Asintió con la cabeza.
– Y tres veces más por lo mismo en el año y medio siguiente. Según la ficha trabajaba para un proxeneta llamado Louis Castman y la última vez que la detuvieron llevaba sesenta gramos de droga y una navaja. Quisieron imputarle tráfico y robo a mano armada, pero no prosperó.
Miré por la ventanilla. El cielo había cobrado un tono gris claro. Se ven tantas cosas malas en la calle que hay que trabajar con auténticas ganas para salvar algo. Sé que obtenemos buenos resultados y conseguimos cambiar el curso de algunas vidas; pero sé también lo que sucede aquí en la hormigueante sentina de la noche: nunca los abandona, porque el mal ya está hecho. Se puede intentar, buscar, insistir; pero el mal es irreversible.

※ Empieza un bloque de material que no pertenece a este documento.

(* ===== verification/Coins.v ===== *)
(** * Unspent outputs of one transaction or certificate

    The class [CCoins] of [coins.h] and [coins.cpp]. *)

From stdpp Require Import base numbers list strings option.
From Stdlib Require Import ZArith Lia.
From S2P Require Import Prelude.
From S2P Require Import Amount.
From S2P Require Import Serialize.
From S2P Require Import ScTypes.
From S2P Require Import Primitives.
Open Scope Z_scope.
Open Scope zen_scope.

Definition BWT_POS_UNSET : Z := -1.

Definition COINBASE_MATURITY : Z := 100.

Record CCoins := mkCoins {
  fCoinBase : bool;
  vout : list CTxOut;
  nHeight : Z;
  nVersion : Z;
  coins_nFirstBwtPos : Z;
  nBwtMaturityHeight : Z }.

#[export] Instance CCoins_eq_dec : EqDecision CCoins.
Proof. solve_decision. Defined.

Definition set_vout (v : list CTxOut) (c : CCoins) : CCoins :=
  mkCoins (fCoinBase c) v (nHeight c) (nVersion c) (coins_nFirstBwtPos c) (nBwtMaturityHeight c).

(** [CCoins()] and [Clear] *)
Definition Coins_Clear : CCoins := mkCoins false [] 0 0 BWT_POS_UNSET 0.

(** pops the null outputs at the end *)
Fixpoint pop_null_back (l : list CTxOut) : list CTxOut :=
  match l with
  | [] => []
  | o :: l' =>
      match pop_null_back l' with
      | [] => if TxOut_IsNull o then [] else [o]
      | r => o :: r
      end
  end.

Definition Cleanup (c : CCoins) : CCoins := set_vout (pop_null_back (vout c)) c.

Definition ClearUnspendable (c : CCoins) : CCoins :=
  Cleanup (set_vout
    (map (fun o => if IsUnspendable (scriptPubKey o) then TxOut_SetNull else o) (vout c)) c).

Definition IsAvailable (c : CCoins) (nPos : Z) : bool :=
  match vout c !! Z.to_nat nPos with Some o => negb (TxOut_IsNull o) | None => false end.

Definition IsPruned (c : CCoins) : bool := forallb TxOut_IsNull (vout c).

Definition Spend (nPos : Z) (c : CCoins) : bool * CCoins :=
  match vout c !! Z.to_nat nPos with
  | None => (false, c)
  | Some o =>
      if TxOut_IsNull o then (false, c)
      else (true, Cleanup (set_vout (<[Z.to_nat nPos := TxOut_SetNull]> (vout c)) c))
  end.

Definition Coins_From_tx (tx : CTransaction) (nHeightIn : Z) : CCoins :=
  ClearUnspendable (mkCoins (IsCoinBase tx) (tx_vout tx) nHeightIn (tx_nVersion tx) BWT_POS_UNSET 0).

(** [for (bwtPos = nFirstBwtPos; bwtPos < vout.size(); ++bwtPos) Spend(bwtPos)]; the
    vector only shrinks, so its initial length is enough fuel. *)
Fixpoint spend_bwts (fuel : nat) (bwtPos : Z) (c : CCoins) : CCoins :=
  match fuel with
  | O => c
  | S f =>
      if bwtPos <? vsize (vout c) then spend_bwts f (bwtPos + 1) (Spend bwtPos c).2 else c
  end.

Definition Coins_From_cert (cert : CScCertificate) (nHeightIn bwtMaturityHeight : Z)
    (isBlockTopQualityCert : bool) : CCoins :=
  let c0 := mkCoins false (cert_vout cert) nHeightIn (cert_nVersion cert)
              (nFirstBwtPos cert) bwtMaturityHeight in
  let c1 := if negb isBlockTopQualityCert
            then spend_bwts (length (vout c0)) (to_u32 (coins_nFirstBwtPos c0)) c0
            else c0 in
  ClearUnspendable c1.

(** [operator==]: empty objects are always equal *)
Definition Coins_eqb (a b : CCoins) : bool :=
  (IsPruned a && IsPruned b) || bool_decide (a = b).

Definition IsFromCert (c : CCoins) : bool :=
  Z.land (nVersion c) 0x7f =? Z.land SC_CERT_VERSION 0x7f.

Definition isOutputMature (c : CCoins) (outPos nSpendingHeigh : Z) : bool :=
  if negb (fCoinBase c) && negb (IsFromCert c) then true
  else if fCoinBase c then nHeight c + COINBASE_MATURITY <=? nSpendingHeigh
  else if to_u32 (coins_nFirstBwtPos c) <=? outPos then nBwtMaturityHeight c <=? nSpendingHeigh
  else true.

(** ** What a set of coins offers: the unspent output at each position *)
Definition avail_at (l : list CTxOut) (i : nat) : option CTxOut :=
  match l !! i with
  | Some o => if TxOut_IsNull o then None else Some o
  | None => None
  end.

(** No null output at the end; and spent outputs are all the same null output. *)
Definition clean (l : list CTxOut) : Prop := pop_null_back l = l.

Definition canon (l : list CTxOut) : Prop :=
  forall i o, l !! i = Some o -> TxOut_IsNull o = true -> o = TxOut_SetNull.

Lemma avail_at_cons o l i :
  avail_at (o :: l) i = match i with
                        | O => if TxOut_IsNull o then None else Some o
                        | S i' => avail_at l i'
                        end.
Proof. destruct i; done. Qed.

Lemma avail_at_nil i : avail_at [] i = None.
Proof. done. Qed.

Lemma avail_pop_null_back l i : avail_at (pop_null_back l) i = avail_at l i.
Proof.
  revert i. induction l as [|o l IH]; intros i; [done|]. cbn [pop_null_back].
  assert (Hl : forall j, avail_at (match pop_null_back l with [] => [] | r => r end) j = avail_at l j).
  { intros j. destruct (pop_null_back l) eqn:E; [|by rewrite <- IH]. by rewrite <- IH. }
  destruct (pop_null_back l) as [|o' l'] eqn:E.
  - destruct (TxOut_IsNull o) eqn:Ho; rewrite !avail_at_cons, ?Ho; destruct i; rewrite <- ?Hl;
      rewrite ?avail_at_nil, ?avail_at_cons, ?Ho; try done; by rewrite <- Hl.
  - rewrite !avail_at_cons. destruct i; [done|apply Hl].
Qed.

Lemma pop_null_back_idem l : clean (pop_null_back l).
Proof.
  unfold clean. induction l as [|o l IH]; [done|]. cbn [pop_null_back].
  destruct (pop_null_back l) as [|o' l'] eqn:E.
  - destruct (TxOut_IsNull o) eqn:Ho; [done|]. simpl. by rewrite Ho.
  - cbn [pop_null_back] in IH |- *. by rewrite IH.
Qed.

Lemma clean_cons o l : clean (o :: l) -> clean l.
Proof.
  unfold clean. cbn [pop_null_back]. destruct (pop_null_back l) eqn:E; [|congruence].
  destruct (TxOut_IsNull o); congruence.
Qed.

Lemma clean_none l : clean l -> (forall i, avail_at l i = None) -> l = [].
Proof.
  induction l as [|o l IH]; intros Hc Hn; [done|]. exfalso.
  assert (l = []) as ->.
  { apply IH; [by eapply clean_cons|]. intros i. by specialize (Hn (S i)). }
  specialize (Hn O). rewrite avail_at_cons in Hn. unfold clean in Hc. simpl in Hc.
  destruct (TxOut_IsNull o); congruence.
Qed.

Lemma canon_cons o l : canon (o :: l) -> canon l.
Proof. intros H i o' Hi. by apply (H (S i)). Qed.

(** Clean and canonical vectors are determined by what they offer. *)
Lemma avail_ext l1 l2 :
  clean l1 -> clean l2 -> canon l1 -> canon l2 ->
  (forall i, avail_at l1 i = avail_at l2 i) -> l1 = l2.
Proof.
  revert l2. induction l1 as [|o1 l1 IH]; intros [|o2 l2] C1 C2 N1 N2 H; [done| | |].
  - symmetry. apply clean_none; [done|]. intros i. by rewrite <- H.
  - apply clean_none; [done|]. intros i. by rewrite H.
  - f_equal.
    + specialize (H O). rewrite !avail_at_cons in H.
      destruct (TxOut_IsNull o1) eqn:E1, (TxOut_IsNull o2) eqn:E2; try congruence.
      by rewrite (N1 O o1 eq_refl E1), (N2 O o2 eq_refl E2).
    + apply IH; eauto using clean_cons, canon_cons. intros i. by specialize (H (S i)).
Qed.

Lemma pop_null_back_prefix l : exists n, pop_null_back l = take n l.
Proof.
  induction l as [|o l [n IH]]; [by exists O|]. cbn [pop_null_back].
  destruct (pop_null_back l) eqn:E.
  - destruct (TxOut_IsNull o); [by exists O|by exists 1%nat; rewrite take_0 || simpl].
  - exists (S n). simpl. by rewrite <- IH.
Qed.

Lemma canon_pop l : canon l -> canon (pop_null_back l).
Proof.
  intros H i o Hi. destruct (pop_null_back_prefix l) as [n Hn]. rewrite Hn in Hi.
  apply lookup_take_Some in Hi as [Hi _]. by apply (H i).
Qed.

Lemma avail_insert l i o j :
  (i < length l)%nat ->
  avail_at (<[i := o]> l) j
  = if decide (i = j) then (if TxOut_IsNull o then None else Some o) else avail_at l j.
Proof.
  intros Hi. unfold avail_at. case_decide as E; [subst j|].
  - by rewrite list_lookup_insert_eq.
  - by rewrite list_lookup_insert_ne.
Qed.

Lemma canon_insert_null l i : canon l -> canon (<[i := TxOut_SetNull]> l).
Proof.
  intros H j o Hj Ho. apply list_lookup_insert_Some in Hj as [(-> & <- & _)|[_ Hj]]; [done|].
  by apply (H j).
Qed.

Definition coins_wf (c : CCoins) : Prop := clean (vout c) /\ canon (vout c).

Lemma IsPruned_avail c : IsPruned c = true <-> forall i, avail_at (vout c) i = None.
Proof.
  unfold IsPruned. rewrite forallb_forall. split.
  - intros H i. unfold avail_at. destruct (vout c !! i) as [o|] eqn:E; [|done].
    rewrite H; [done|]. apply list_elem_of_In. by eapply list_elem_of_lookup_2.
  - intros H o Ho%list_elem_of_In. apply list_elem_of_lookup in Ho as [i Hi].
    specialize (H i). unfold avail_at in H. rewrite Hi in H. by destruct (TxOut_IsNull o).
Qed.

Lemma IsPruned_clean c : clean (vout c) -> IsPruned c = true <-> vout c = [].
Proof.
  intros Hc. rewrite IsPruned_avail. split; [by apply clean_none|].
  intros -> i. apply avail_at_nil.
Qed.

Lemma Spend_cases nPos c :
  0 <= nPos ->
  match avail_at (vout c) (Z.to_nat nPos) with
  | None => Spend nPos c = (false, c)
  | Some _ =>
      Spend nPos c = (true, Cleanup (set_vout (<[Z.to_nat nPos := TxOut_SetNull]> (vout c)) c))
      /\ (Z.to_nat nPos < length (vout c))%nat
  end.
Proof.
  intros Hp. unfold avail_at, Spend. destruct (vout c !! Z.to_nat nPos) as [o|] eqn:E; [|done].
  destruct (TxOut_IsNull o); [done|]. split; [done|]. by eapply lookup_lt_Some.
Qed.

Lemma Spend_avail nPos c i :
  0 <= nPos ->
  avail_at (vout (Spend nPos c).2) i
  = if decide (i = Z.to_nat nPos) then None else avail_at (vout c) i.
Proof.
  intros Hp. pose proof (Spend_cases nPos c Hp) as H.
  destruct (avail_at (vout c) (Z.to_nat nPos)) as [o|] eqn:E.
  - destruct H as [-> Hlt]. simpl. rewrite avail_pop_null_back, avail_insert by done.
    repeat case_decide; try done; congruence.
  - rewrite H. simpl. case_decide; congruence.
Qed.

Lemma Spend_wf nPos c : 0 <= nPos -> coins_wf c -> coins_wf (Spend nPos c).2.
Proof.
  intros Hp [Hc Hn]. pose proof (Spend_cases nPos c Hp) as H.
  destruct (avail_at (vout c) (Z.to_nat nPos)); [destruct H as [-> _]|by rewrite H].
  split; [apply pop_null_back_idem|]. by apply canon_pop, canon_insert_null.
Qed.

(** C39: [CCoins::Spend] takes exactly one output.  It succeeds when, and only
    when, the output is available; afterwards that output is gone, every other
    one is offered as before, the metadata is untouched and no null output is
    left at the end of [vout]. *)
Theorem Spend_exact (c : CCoins) (nPos : Z) :
  0 <= nPos -> coins_wf c ->
  let '(ok, c') := Spend nPos c in
  ok = IsAvailable c nPos
  /\ (forall i, avail_at (vout c') i = if decide (i = Z.to_nat nPos) then None else avail_at (vout c) i)
  /\ coins_wf c' /\ set_vout (vout c) c' = c
  /\ (IsPruned c' = true <-> vout c' = []).
Proof.
  intros Hp Hwf. pose proof (Spend_avail nPos c) as Ha. pose proof (Spend_wf nPos c Hp Hwf) as Hw.
  assert (Hm : set_vout (vout c) (Spend nPos c).2 = c /\ (Spend nPos c).1 = IsAvailable c nPos).
  { unfold Spend, IsAvailable. destruct (vout c !! Z.to_nat nPos) as [o|]; [|by destruct c].
    destruct (TxOut_IsNull o); by destruct c. }
  destruct Hm as [Hm1 Hm2]. destruct (Spend nPos c) as [ok c'] eqn:E. simpl in *.
  split; [done|]. split; [by intros; apply Ha|]. split; [done|]. split; [done|].
  apply IsPruned_clean, Hw.
Qed.

Definition sample_coins : CCoins :=
  mkCoins false [mkTxOut 5 [1]; mkTxOut 7 [2]] 100 1 BWT_POS_UNSET 0.

Lemma Spend_exact_witness :
  (Spend 1 sample_coins).1 = true /\ vout (Spend 1 sample_coins).2 = [mkTxOut 5 [1]].
Proof.
  assert (Hwf : coins_wf sample_coins).
  { split; [reflexivity|]. intros [|[|[]]] o Ho; simpl in Ho; simplify_eq; done. }
  pose proof (Spend_exact sample_coins 1 ltac:(lia) Hwf) as H.
  destruct (Spend 1 sample_coins) as [ok c'] eqn:E. destruct H as (H & _). simpl.
  split; [by rewrite H|]. vm_compute in E. by injection E as _ <-.
Defined.

Lemma spend_bwts_avail fuel pos c i :
  0 <= pos -> (length (vout c) <= Z.to_nat pos + fuel)%nat ->
  avail_at (vout (spend_bwts fuel pos c)) i
  = if (i <? Z.to_nat pos)%nat then avail_at (vout c) i else None.
Proof.
  assert (Hout : forall l (p : nat), (length l <= p)%nat ->
    avail_at l i = if (i <? p)%nat then avail_at l i else None).
  { intros l p Hl. destruct (Nat.ltb_spec i p); [done|]. unfold avail_at.
    by rewrite lookup_ge_None_2 by lia. }
  revert pos c. induction fuel as [|f IH]; intros pos c Hp Hl; cbn [spend_bwts].
  { apply Hout. lia. }
  destruct (Z.ltb_spec pos (vsize (vout c))) as [Hlt|Hge]; [|apply Hout; unfold vsize in *; lia].
  rewrite IH; [|lia|].
  - rewrite Spend_avail by lia. replace (Z.to_nat (pos + 1)) with (S (Z.to_nat pos)) by lia.
    destruct (Nat.ltb_spec i (S (Z.to_nat pos))), (Nat.ltb_spec i (Z.to_nat pos));
      repeat case_decide; try done; lia.
  - assert (length (vout (Spend pos c).2) <= length (vout c))%nat; [|lia].
    unfold Spend. destruct (vout c !! _) as [o|]; [|done]. destruct (TxOut_IsNull o); [done|].
    simpl. destruct (pop_null_back_prefix (<[Z.to_nat pos:=TxOut_SetNull]> (vout c))) as [n ->].
    rewrite length_take, length_insert. lia.
Qed.

(** an output as the UTXO set keeps it *)
Definition spendable (o : option CTxOut) : option CTxOut :=
  match o with
  | Some o => if IsUnspendable (scriptPubKey o) then None else Some o
  | None => None
  end.

Lemma ClearUnspendable_avail c i :
  avail_at (vout (ClearUnspendable c)) i = spendable (avail_at (vout c) i).
Proof.
  unfold ClearUnspendable, Cleanup. cbn [vout set_vout]. rewrite avail_pop_null_back.
  unfold avail_at.
  change (map ?f ?l) with (f <$> l). rewrite list_lookup_fmap.
  destruct (vout c !! i) as [o|]; [|done]. simpl.
  destruct (IsUnspendable (scriptPubKey o)) eqn:E; simpl; destruct (TxOut_IsNull o); simpl; rewrite ?E; done.
Qed.

(** The coins of a certificate.  Only a top-quality certificate creates
    outputs for its backward transfers; the coins of a superseded one offer its
    change outputs and nothing else.  Unspendable outputs are dropped in both
    cases. *)
Theorem Coins_From_cert_exact (cert : CScCertificate) (h m : Z) (top : bool) (i : nat) :
  cert_wf cert ->
  avail_at (vout (Coins_From_cert cert h m top)) i
  = if top || (i <? Z.to_nat (nFirstBwtPos cert))%nat
    then spendable (avail_at (cert_vout cert) i) else None.
Proof.
  intros [Hf Hs]. unfold Coins_From_cert. rewrite ClearUnspendable_avail.
  destruct top; simpl; [done|]. unfold to_u32. rewrite Z.mod_small by lia.
  rewrite spend_bwts_avail by (simpl; lia). simpl. by destruct (i <? _)%nat.
Qed.

Lemma Coins_From_cert_exact_witness :
  cert_wf sample_cert
  /\ vout (Coins_From_cert sample_cert 500 520 false) = [mkTxOut 100 [0x51]]
  /\ avail_at (vout (Coins_From_cert sample_cert 500 520 false)) 1 = None.
Proof.
  assert (Hwf : cert_wf sample_cert) by (unfold cert_wf, vsize; simpl; lia).
  split; [exact Hwf|]. split; [reflexivity|].
  rewrite (Coins_From_cert_exact sample_cert 500 520 false 1 Hwf). reflexivity.
Defined.
(* ===== verification/View.v ===== *)
(** * Views of the unspent outputs and of the sidechains

    [coins.h], [coins.cpp] and the coins part of [txdb.cpp]: the interface
    [CCoinsView], the database view [CCoinsViewDB], and the cache
    [CCoinsViewCache] that adds a layer of modifications to any other view and
    can push them down with [Flush]. *)

From stdpp Require Import base numbers list strings gmap fin_maps sets option.
From Stdlib Require Import ZArith Lia.
From S2P Require Import Prelude.
From S2P Require Import Amount.
From S2P Require Import Serialize.
From S2P Require Import ScTypes.
From S2P Require Import Primitives.
From S2P Require Import Sidechain.
From S2P Require Import Coins.
From S2P Require Import CoinsSer.
From S2P Require Import Merkle.
Open Scope Z_scope.
Open Scope zen_scope.

(** ** Cache entries *)

(** [flags] is a bit set of [DIRTY] and [FRESH]. *)
Record CCoinsCacheEntry := mkCoinsEntry {
  e_coins : CCoins;
  e_dirty : bool;
  e_fresh : bool }.

Definition Tree := IncrementalMerkleTree Z.

Record CAnchorsCacheEntry := mkAnchorEntry {
  an_entered : bool;
  an_tree : Tree;
  an_dirty : bool }.

Record CNullifiersCacheEntry := mkNullifierEntry {
  nu_entered : bool;
  nu_dirty : bool }.

Inductive Flags := DEFAULT | DIRTY | FRESH | ERASED.

#[export] Instance Flags_eq_dec : EqDecision Flags.
Proof. solve_decision. Defined.

(** [CSidechainsCacheEntry] and [CSidechainEventsCacheEntry] *)
Record entry (A : Type) := mkEntry { content : A; flag : Flags }.
Arguments mkEntry {A}.
Arguments content {A}.
Arguments flag {A}.

(** [CCswNullifiersCacheEntry] *)
Inductive ImmFlags := IDEFAULT | IFRESH | IERASED.

#[export] Instance ImmFlags_eq_dec : EqDecision ImmFlags.
Proof. solve_decision. Defined.

Abbreviation csw_key := (Z * bytes)%type (only parsing).

(** The maps a cache holds and hands to [BatchWrite]. *)
Record CacheMaps := mkMaps {
  cacheCoins : gmap Z CCoinsCacheEntry;
  cacheSidechains : gmap Z (entry CSidechain);
  cacheSidechainEvents : gmap Z (entry CSidechainEvents);
  cacheAnchors : gmap Z CAnchorsCacheEntry;
  cacheNullifiers : gmap Z CNullifiersCacheEntry;
  cacheCswNullifiers : gmap (Z * bytes) ImmFlags }.

Definition Maps_empty : CacheMaps := mkMaps ∅ ∅ ∅ ∅ ∅ ∅.

Definition set_coins m (s : CacheMaps) : CacheMaps :=
  mkMaps m (cacheSidechains s) (cacheSidechainEvents s) (cacheAnchors s) (cacheNullifiers s)
    (cacheCswNullifiers s).

Definition set_sidechains m (s : CacheMaps) : CacheMaps :=
  mkMaps (cacheCoins s) m (cacheSidechainEvents s) (cacheAnchors s) (cacheNullifiers s)
    (cacheCswNullifiers s).

Definition set_events m (s : CacheMaps) : CacheMaps :=
  mkMaps (cacheCoins s) (cacheSidechains s) m (cacheAnchors s) (cacheNullifiers s)
    (cacheCswNullifiers s).

Definition set_anchors m (s : CacheMaps) : CacheMaps :=
  mkMaps (cacheCoins s) (cacheSidechains s) (cacheSidechainEvents s) m (cacheNullifiers s)
    (cacheCswNullifiers s).

Definition set_nullifiers m (s : CacheMaps) : CacheMaps :=
  mkMaps (cacheCoins s) (cacheSidechains s) (cacheSidechainEvents s) (cacheAnchors s) m
    (cacheCswNullifiers s).

Definition set_csw m (s : CacheMaps) : CacheMaps :=
  mkMaps (cacheCoins s) (cacheSidechains s) (cacheSidechainEvents s) (cacheAnchors s)
    (cacheNullifiers s) m.

(** ** The interface *)
Class CCoinsView (V : Type) := {
  v_GetAnchorAt : uint256 -> M V (option Tree);
  v_GetNullifier : uint256 -> M V bool;
  v_GetCoins : uint256 -> M V (option CCoins);
  v_GetSidechain : uint256 -> M V (option CSidechain);
  v_GetSidechainEvents : Z -> M V (option CSidechainEvents);
  v_GetScIds : gset Z -> M V (gset Z);
  v_GetBestBlock : M V uint256;
  v_GetBestAnchor : M V uint256;
  v_HaveCswNullifier : uint256 -> bytes -> M V bool;
  v_BatchWrite : uint256 -> uint256 -> CacheMaps -> M V bool }.

(** ** Writing one map into another

    Each entry of the child is combined with the entry of the same key, or its
    absence, in the destination.  Keys are written one after the other in the
    order of the hash table, each key once. *)
Definition write_entry {K} `{Countable K} {E E'} (g : E -> option E' -> res (option E'))
    (k : K) (e : E) (m : gmap K E') : res (gmap K E') :=
  res_bind (g e (m !! k)) (fun o => Ok (partial_alter (fun _ => o) k m)).

Definition write_all {K} `{Countable K} {E E'} (g : E -> option E' -> res (option E'))
    (child : gmap K E) (m : gmap K E') : res (gmap K E') :=
  foldl (fun acc p => res_bind acc (write_entry g p.1 p.2)) (Ok m) (map_to_list child).

(** [WriteCoins] *)
Definition WriteCoins (value : CCoinsCacheEntry) (itUs : option CCoinsCacheEntry)
  : res (option CCoinsCacheEntry) :=
  if e_dirty value then
    match itUs with
    | None =>
        if negb (IsPruned (e_coins value)) then
          if e_fresh value then Ok (Some (mkCoinsEntry (e_coins value) true true))
          else Err AssertFailed
        else Ok None
    | Some us =>
        if e_fresh us && IsPruned (e_coins value) then Ok None
        else Ok (Some (mkCoinsEntry (e_coins value) true (e_fresh us)))
    end
  else Ok itUs.

Definition write_anchor (child : CAnchorsCacheEntry) (parent : option CAnchorsCacheEntry)
  : res (option CAnchorsCacheEntry) :=
  if an_dirty child then
    match parent with
    | None => Ok (Some (mkAnchorEntry (an_entered child) (an_tree child) true))
    | Some p =>
        if negb (Bool.eqb (an_entered p) (an_entered child))
        then Ok (Some (mkAnchorEntry (an_entered child) (an_tree p) true))
        else Ok (Some p)
    end
  else Ok parent.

– ¿Qué es lo que te da miedo? -pregunté.
– No hablemos de eso.
– Tú la quieres y ella te quiere.
– Y es negra.
Me volví hacia él y aguardé. Sé que no se refería a esa simple obviedad y que no hablaba así por racismo, pero ya digo que el mal es irreversible. Yo había notado la tensión entre ellos dos; no era en absoluto tan intensa como su cariño, pero se notaba.
– Tú la quieres -repetí.
Siguió conduciendo.
– Tal vez eso formara parte de la atracción inicial -añadí-. Pero ella ya no es tu redentora; ahora estás enamorado de ella.
– Will.
– ¿Qué?
– Basta.
Cuadrados giró de pronto a la derecha y los faros iluminaron a los niños de la noche. No se dispersaron como ratas sino que permanecieron mirando en silencio, sin parpadear apenas. Cuadrados entornó los ojos, localizó a su presa y frenó.
Bajamos sin decir nada; los jovencitos nos miraban con ojos agónicos y recordé a Fantine en Los miserables; me refiero a la versión musical porque no sé si la frase figura en la novela: «¿No saben que dan cariño a algo que ya está muerto?».
Había chicos y chicas, travestidos y transexuales. Pensé que ya había visto todas las perversiones y, aunque alguien me reproche ser sexista, diré que creo que nunca había visto una cliente mujer. No quiero decir que las mujeres no compren sexo; seguro que sí, pero no creo que salgan a la calle a buscarlo. Los clientes callejeros son siempre hombres, puteros que buscan una mujer pechugona o delgada, joven o vieja, normal o de perversión ilimitada que lo haga con hombres fuertes, con niños, con animales, cualquier cosa; algunos acuden acompañados de otra mujer, novia o esposa a quien arrastran a la refriega, pero todos los clientes que recurren a esas modalidades son hombres.